並べられた墓石には、それぞれ歪ながらにも名前が刻まれている。そしてそこには、レイル=リフレイン、の名前もあった。
「こうやっているだけで、俺は忘れないで要られる。ミラにとっては、不必要かも知れないがな。」
夜風が通り過ぎた。栗と黒の髪が揺れ、表情を硬くした二人の姿を浮き彫りにする。呼吸を忘れたかのような無意識の空間、女はおもむろに口を開き
「レイルは、ここを出て行くの?」
普段と変わらない、感情の籠らない声で質問をした。しかし、男には其れがとても哀しそうに聞こえたのである。ただ、そう思いたかっただけかも知れない。
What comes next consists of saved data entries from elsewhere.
(** What [rotateNolock] returns and starts. *)
Lemma rotateNolock_cases rl filename w :
  let r := rotateNolock rl filename w in
  stderr (snd r) = stderr w
  /\ (forall e, fst r = Some e ->
        notPanic e
        \/ (e = errPanicBothUnset
            /\ (maxAge rl <=? 0) && (rotationCount rl <=? 0)%N = true))
  /\ (goroutines (snd r) = goroutines w
      \/ exists f,
          goroutines (snd r) = (goroutines w ++ [GoRemove f])%list
          /\ (rotationCount rl = 0%N -> f = "")).
Proof.
  cbv zeta. unfold rotateNolock.
  rewrite bind_run, OpenFile_excl_run. cbn [fst snd].
  destruct (os_OpenFile_excl (filename ++ "_lock") (fs w)) as [[errno|fh] s1];
    cbn [fst snd pathResult].
  { cbn. split; [reflexivity|]. split; [|now left].
    intros e H. inversion H; subst. left. unfold notPanic. cbn. discriminate. }
  set (w1 := mkWorld s1 _ _ _ _ _ _).
  assert (Q1 : quiet w w1) by (split; reflexivity).
  rewrite bind_run.
  set (body := bind (if String.eqb (linkName rl) "" then ret None
                     else installSymlink rl filename) _).
  assert (Hbody :
    stderr (snd (body w1)) = stderr w1
    /\ (forall e, fst (body w1) = Some e ->
          notPanic e
          \/ (e = errPanicBothUnset
              /\ (maxAge rl <=? 0) && (rotationCount rl <=? 0)%N = true))
    /\ (goroutines (snd (body w1)) = goroutines w1
        \/ exists f,
            goroutines (snd (body w1)) = (goroutines w1 ++ [GoRemove f])%list
            /\ (rotationCount rl = 0%N -> f = ""))).
  { subst body. rewrite bind_run.
    assert (Hs :
      quiet w1 (snd ((if String.eqb (linkName rl) "" then ret None
                      else installSymlink rl filename) w1))
      /\ forall e, fst ((if String.eqb (linkName rl) "" then ret None
                         else installSymlink rl filename) w1) = Some e ->
                   wrapped e).
    { destruct (String.eqb (linkName rl) "").
      - split; [apply quiet_refl | cbn; discriminate].
      - apply installSymlink_spec. }
    destruct ((if String.eqb (linkName rl) "" then ret None
               else installSymlink rl filename) w1) as [[e|] w2];
      cbn [fst snd] in *; destruct Hs as [[Qe Qg] Hw].
    - cbn. split; [exact Qe|]. split; [|left; exact Qg].
      intros e' H. inversion H; subst. left. apply wrapped_notPanic.
      now apply Hw.
    - destruct (purge_cases rl w2) as (Pe & Pc).
      split; [congruence|].
      destruct Pc as [(G & R & Pg)|[(G & R & Pg)|(G & R & Pg)]].
      + split; [|left; congruence].
        intros e H. rewrite R in H. inversion H; subst. right. auto.
      + split; [|left; congruence].
        intros e H. rewrite R in H. inversion H; subst. left.
        unfold notPanic. cbn. discriminate.
      + split; [intros e H; rewrite R in H; discriminate|].
        destruct Pg as [Pg|(f & Pg & Hf)]; [left; congruence|].
        right. exists f. split; [congruence | exact Hf]. }
  destruct (body w1) as [r w2]. cbn [fst snd] in *.
  destruct Hbody as (He & Hr & Hg). destruct Q1 as [Q1e Q1g].
  rewrite !bind_run. cbn.
  split; [congruence|]. split; [exact Hr|].
  destruct Hg as [Hg|(f & Hg & Hf)]; [left; congruence|].
  right. exists f. split; [congruence | exact Hf].
Qed.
「そうしないと、俺が生きてきた意味が無くなるから…ごめんな」
気が付いたらそう返していた。彼女に対して、こんなに複雑な心境になったのは初めてな気がする。彼女が今、どんな顔をしているか見たいが、自然とそれは阻まれた。並べられた墓石から視線を外す事ができずただ眺めるばかりである。そして、暫しの間を開けて
「なら、私も行く」
そう口にした彼女は幹から飛び降り、ゆったりと着地した。返事を聞く必要が無かったのか、聞きたく無かったのか。それは定かでは無いが、止めるだけ無駄だろうて。苦笑いを零して男も梯子を降り始めた。お互いの思いはかくしてまたもすれ違い、時間を刻み始める。